**** Source material ****

(* ===== verification/RefExec.v ===== *)
(** * A reference instance for an execution in a node

    The node of WitnessesNode.v with the rest of what an execution calls: what
    is asked of the typed values, the effects of the cells on the node, the
    batches of cells and the empty values. *)
From S2P Require Import Prelude GoString Interfaces Heap Paths PathBuilder ExecStore ExecStoreOps ExecStoreTheory ExecStoreOpsTheory Accounts AccountsTheory CommitterTheory Codec CodecTheory EthLib EthAccount EthWorldState EthWriter Node NodeBlock NodeRead NodeExec Proxies Harness Reference RefCodec RefEth RefStore Witnesses WitnessesStore WitnessesEth WitnessesNode.
Import Constants PathTypes.

(** What a value or a cell returns from [Get]: the keys of a container, or the
    value. *)
Inductive nraw := NKeys (ks : list string) | NValue (v : Codec.crdt).
Definition container_keys (v : Codec.crdt) : option (list string) :=
  match v with CPath p => Some (map bytes_ascii (p : list bytes)) | _ => None end.
Definition of_keys (ks : list string) : Codec.crdt := CPath (map ascii_bytes ks : Path).
Definition n_raw (v : Codec.crdt) : nraw :=
  match container_keys v with Some ks => NKeys ks | None => NValue v end.

#[export] Instance n_crdt : CrdtLib Codec.crdt nraw := {|
  TypeID v := kind_number (kind v);
  MemSize v := match container_keys v with Some ks => 32 * Z.of_nat (length ks) | None => 32 end;
  IsDeltaApplied v := true;
  crdt_Get v := Some (n_raw v);
  Limits v := (None, None);
  crdt_New v r l := v;
  crdt_Clone v := v;
  as_Bytes v := None;
  is_Path v := bool_decide (is_Some (container_keys v));
  new_Path := of_keys [];
  Path_Exists k v := bool_decide (k ∈ default [] (container_keys v));
  Path_IsBlockBound v := false;
  Path_View v := n_raw v;
  is_DeltaSet r := match r with NKeys _ => true | NValue _ => false end;
  ds_Length r := match r with NKeys ks => Z.of_nat (length ks) | NValue _ => 0 end;
  ds_KeyAt i r := match r with NKeys ks => ks !! Z.to_nat i | NValue _ => None end;
  ds_Last r := match r with NKeys ks => last ks | NValue _ => None end;
  ds_IdxOf k r := match r with
                  | NKeys ks => match list_find (k =.) ks with Some (i, _) => Z.of_nat i | None => MaxUint64 end
                  | NValue _ => MaxUint64 end |}%Z.
#[export] Instance n_defaults : DefaultValues Codec.crdt := {|
  NewPath := of_keys []; NewString_empty := text ""; NewUnboundedU256 := CU256 (MkRInt 0 None : U256);
  NewUnboundedUint64 := CUint64 (MkRInt 0 None : Uint64); new_NInt64 := NInt64 0;
  NewBytes_empty := NBytes ([] : Bytes) |}%Z.

(** Setting a cell under the path it is indexed at replaces the value; under
    another one it updates the keys of a container. *)
Definition n_Set (tx : Z) (path : string) (v : option (any Codec.crdt)) (l : loc) : Go RefNode (option string) :=
  let! c := deref (H := node_cells) l in
  let! s := gget in
  if bool_decide (localCells (n_exec s) !! path = Some l) then
    update_cell (H := node_cells) (SetValue v) l ;;; gret None
  else match Value c with
       | Some (IsCRDT x) =>
           match container_keys x with
           | Some ks =>
               let k := str_drop (len (default "" (GetPath c))) path in
               let ks := match v with
                         | Some _ => ks ++ [k]
                         | None => List.filter (fun x => bool_decide (x <> k)) ks
                         end in
               update_cell (H := node_cells) (SetValue (Some (IsCRDT (of_keys ks)))) l ;;; gret None
           | None => gret (Some "not a container")
           end
       | _ => gret (Some "not a container")
       end.
Definition n_CopyTo (l : loc) : Go RefNode unit :=
  let! c := deref (H := node_cells) l in
  let! p := gsome (GetPath c) in
  let! s := gget in
  match localCells (n_exec s) !! p with
  | Some l' => update_cell (H := node_cells) (SetValue (Value c)) l'
  | None => addToLocalCache (CH := node_cells) (SO := node_exec) l
  end.
#[export] Instance n_effects : CellEffects RefNode nraw Codec.crdt := {|
  cell_Set := n_Set;
  cell_Get tx p l := let! c := deref (H := node_cells) l in
    gret (match Value c with Some (IsCRDT v) => crdt_Get v | _ => None end);
  cell_Do A tx p f l := gret (f l).2;
  cell_CopyTo := n_CopyTo |}.
Lemma n_effect_laws : EffectLaws (S := RefNode) (HL := node_cells) (OL := node_exec).
Proof.
  constructor.
  - intros tx p v l s e s' E. cbn in E. unfold n_Set in E.
    apply gbind_ret in E as (c & s1 & [_ ->]%deref_ret & E).
    apply gbind_ret in E as (s2 & s1 & Eg & E). unfold gget in Eg. simplify_eq. case_match.
    + apply gbind_ret in E as (? & ? & (d & _ & ->)%update_cell_ret & [_ <-]%gret_ret). apply ext_insert.
    + repeat case_match; try (apply gret_ret in E as [_ <-]; done).
      all: apply gbind_ret in E as (? & ? & (d & _ & ->)%update_cell_ret & [_ <-]%gret_ret);
        apply ext_insert.
  - intros tx p l s r s' E. cbn in E. by apply gbind_ret in E as (c & s1 & [_ ->]%deref_ret & [_ <-]%gret_ret).
  - intros A tx p f l s r s' E. cbn in E. by apply gret_ret in E as [_ <-].
  - intros l s u s' E. cbn in E. unfold n_CopyTo in E.
    apply gbind_ret in E as (c & s1 & [Hc ->]%deref_ret & E).
    apply gbind_ret in E as (p & s1 & [Hp <-]%gsome_ret & E).
    apply gbind_ret in E as (s2 & s1 & Eg & E). unfold gget in Eg. simplify_eq.
    destruct (localCells (n_exec s1) !! p) as [l'|] eqn:El.
    + apply update_cell_ret in E as (d & _ & ->). apply ext_insert.
    + rewrite (addToLocalCache_eq l c p) in E by done.
      apply (f_equal (fun o => match o with Ret (_, s) => s | Panic => s1 end)) in E.
      change (index_at (OL := node_exec) p l s1 = s') in E. subst s'.
      apply ext_index; [exact El|]. exists c. exact Hc.
Qed.
Lemma n_fresh_set : FreshSet (S := RefNode) (HL := node_cells) (OL := node_exec).
Proof.
  intros tx p v l c s Hl Hc _. exists (SetValue (Some (IsCRDT v)) c). split; [|done].
  cbn. unfold n_Set. rewrite (gbind_eq _ _ _ _ _ (deref_eq l s c Hc)). unfold gget, gbind at 1.
  change (localCells (n_exec s) !! p = Some l) in Hl. rewrite bool_decide_true by done.
  unfold update_cell. rewrite gbind_assoc, (gbind_eq _ _ _ _ _ (deref_eq l s c Hc)). reflexivity.
Qed.
#[export] Instance n_default_laws : DefaultLaws n_crdt n_defaults.
Proof. constructor. by repeat constructor. Qed.

#[export] Instance n_batch : CellBatchLib RefNode := {|
  Sorter ls := gret ls; To_InterThreadAccess ls := gret ls; To_InterThreadTransition ls := gret ls |}.
#[export] Instance n_sorter : SorterLaws (HL := node_cells) (CB := n_batch).
Proof. intros ls s _. by exists ls. Qed.
#[export] Instance n_harness : HarnessLib RefNode := {|
  To_InterProcTransition ls := gret ls;
  StateCells_Encode ls := gret [];
  StateCells_Decode b := gret [];
  hexutil_Encode b := "0x" +:+ hex_digits b |}.
Lemma hex_digit_no_slash d : (0 <= d < 16)%Z -> Ascii.eqb slash (hex_digit d) = false.
Proof.
  intros Hd.
  assert (Hf : forallb (fun d => negb (Ascii.eqb slash (hex_digit d))) (seqZ 0 16) = true) by (vm_compute; reflexivity).
  rewrite forallb_forall in Hf. apply negb_true_iff, Hf, list_elem_of_In, elem_of_seqZ. lia.
Qed.
Lemma hex_digits_no_slash b : byte_range b -> ContainsByte slash (hex_digits b) = false.
Proof.
  induction 1 as [|d b Hd _ IH]; [done|]. cbn [hex_digits ContainsByte].
  rewrite !hex_digit_no_slash; [exact IH|apply Z.mod_pos_bound; lia|].
  split; [apply Z.div_pos|apply Z.div_lt_upper_bound]; lia.
Qed.
#[export] Instance n_hexutil_laws : HexutilLaws n_harness.
Proof.
  constructor. intros b [Hb Hr]. split.
  - cbn -[hex_digits]. by rewrite len_hex_digits, Hb.
  - cbn [hexutil_Encode n_harness]. by rewrite ContainsByte_app, hex_digits_no_slash by done.
Qed.

(** A store that reads the cached store. *)
Definition n_open (c : gmap string Codec.crdt) (d : gmap string bytes) : ROStore Codec.crdt := {|
  ro_Has p := bool_decide (is_Some (shown proxy_decode c d p));
  ro_Get p := IsCRDT <$> shown proxy_decode c d p;
  ro_GetAs p T := (IsCRDT <$> shown proxy_decode c d p, None) |}.
Definition n_decode (b : bytes) (v : Codec.crdt) : option (any Codec.crdt) := None.

(** Decidable forms of the conditions on executions. *)
Definition exec_typed_b (h : gmap loc ecell) (st : ExecutionStateStore Codec.crdt) : bool :=
  forallb (fun pl => match h !! pl.2 with
                     | Some c => bool_decide (GetPath c = Some pl.1) && negb (is_raw c)
                     | None => false end) (map_to_list (localCells st)).
Lemma exec_ready_check (h : gmap loc ecell) st :
  exec_typed_b h st = true -> pendingWildcardDeletes st = [] -> exec_ready h st.
Proof.
  intros H Hp. split; [|exact Hp]. intros p l Hl. unfold exec_typed_b in H. rewrite forallb_forall in H.
  specialize (H (p, l)). cbn [fst snd] in H.
  assert (Hin : List.In (p, l) (map_to_list (localCells st))).
  { apply list_elem_of_In. by apply elem_of_map_to_list. }
  specialize (H Hin). destruct (h !! l) as [c|]; [|done].
  apply andb_true_iff in H as [H1 H2]. exists c. split; [done|].
  apply bool_decide_eq_true in H1. apply negb_true_iff in H2. by split.
Qed.
Definition exec_locs (st : ExecutionStateStore Codec.crdt) : list loc := (map_to_list (localCells st)).*2.
Lemma accessed_in (h : gmap loc ecell) p st l : accessed h p st = Some l ->
  l ∈ exec_locs st /\ p ∈ (map_to_list (localCells st)).*1.
Proof.
  intros (l' & Hp & E)%bind_Some. case_match; [done|]. injection E as <-.
  unfold exec_locs. split; apply list_elem_of_fmap; exists (p, l'); (split; [done|by apply elem_of_map_to_list]).
Qed.
Lemma separate_check (h : gmap loc ecell) execs :
  NoDup (List.concat (map exec_locs execs)) -> separate h execs.
Proof.
  induction execs as [|st execs IH]; [done|]. cbn. intros (_ & Hd & Hn)%NoDup_app. split; [|by apply IH].
  intros p l [Hl _]%accessed_in st' q Hst [Hq _]%accessed_in. apply (Hd l Hl).
  apply list_elem_of_In, in_concat. exists (exec_locs st').
  split; [by apply in_map, list_elem_of_In|by apply list_elem_of_In].
Qed.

****

== Task to complete ==
Repeat exactly the lines above from the one with "#[export] Instance n_harness" up to and including the one with "negb (is_raw c)". No other line belongs in the reply.

== Expected output ==
#[export] Instance n_harness : HarnessLib RefNode := {|
  To_InterProcTransition ls := gret ls;
  StateCells_Encode ls := gret [];
  StateCells_Decode b := gret [];
  hexutil_Encode b := "0x" +:+ hex_digits b |}.
Lemma hex_digit_no_slash d : (0 <= d < 16)%Z -> Ascii.eqb slash (hex_digit d) = false.
Proof.
  intros Hd.
  assert (Hf : forallb (fun d => negb (Ascii.eqb slash (hex_digit d))) (seqZ 0 16) = true) by (vm_compute; reflexivity).
  rewrite forallb_forall in Hf. apply negb_true_iff, Hf, list_elem_of_In, elem_of_seqZ. lia.
Qed.
Lemma hex_digits_no_slash b : byte_range b -> ContainsByte slash (hex_digits b) = false.
Proof.
  induction 1 as [|d b Hd _ IH]; [done|]. cbn [hex_digits ContainsByte].
  rewrite !hex_digit_no_slash; [exact IH|apply Z.mod_pos_bound; lia|].
  split; [apply Z.div_pos|apply Z.div_lt_upper_bound]; lia.
Qed.
#[export] Instance n_hexutil_laws : HexutilLaws n_harness.
Proof.
  constructor. intros b [Hb Hr]. split.
  - cbn -[hex_digits]. by rewrite len_hex_digits, Hb.
  - cbn [hexutil_Encode n_harness]. by rewrite ContainsByte_app, hex_digits_no_slash by done.
Qed.

(** A store that reads the cached store. *)
Definition n_open (c : gmap string Codec.crdt) (d : gmap string bytes) : ROStore Codec.crdt := {|
  ro_Has p := bool_decide (is_Some (shown proxy_decode c d p));
  ro_Get p := IsCRDT <$> shown proxy_decode c d p;
  ro_GetAs p T := (IsCRDT <$> shown proxy_decode c d p, None) |}.
Definition n_decode (b : bytes) (v : Codec.crdt) : option (any Codec.crdt) := None.

(** Decidable forms of the conditions on executions. *)
Definition exec_typed_b (h : gmap loc ecell) (st : ExecutionStateStore Codec.crdt) : bool :=
  forallb (fun pl => match h !! pl.2 with
                     | Some c => bool_decide (GetPath c = Some pl.1) && negb (is_raw c)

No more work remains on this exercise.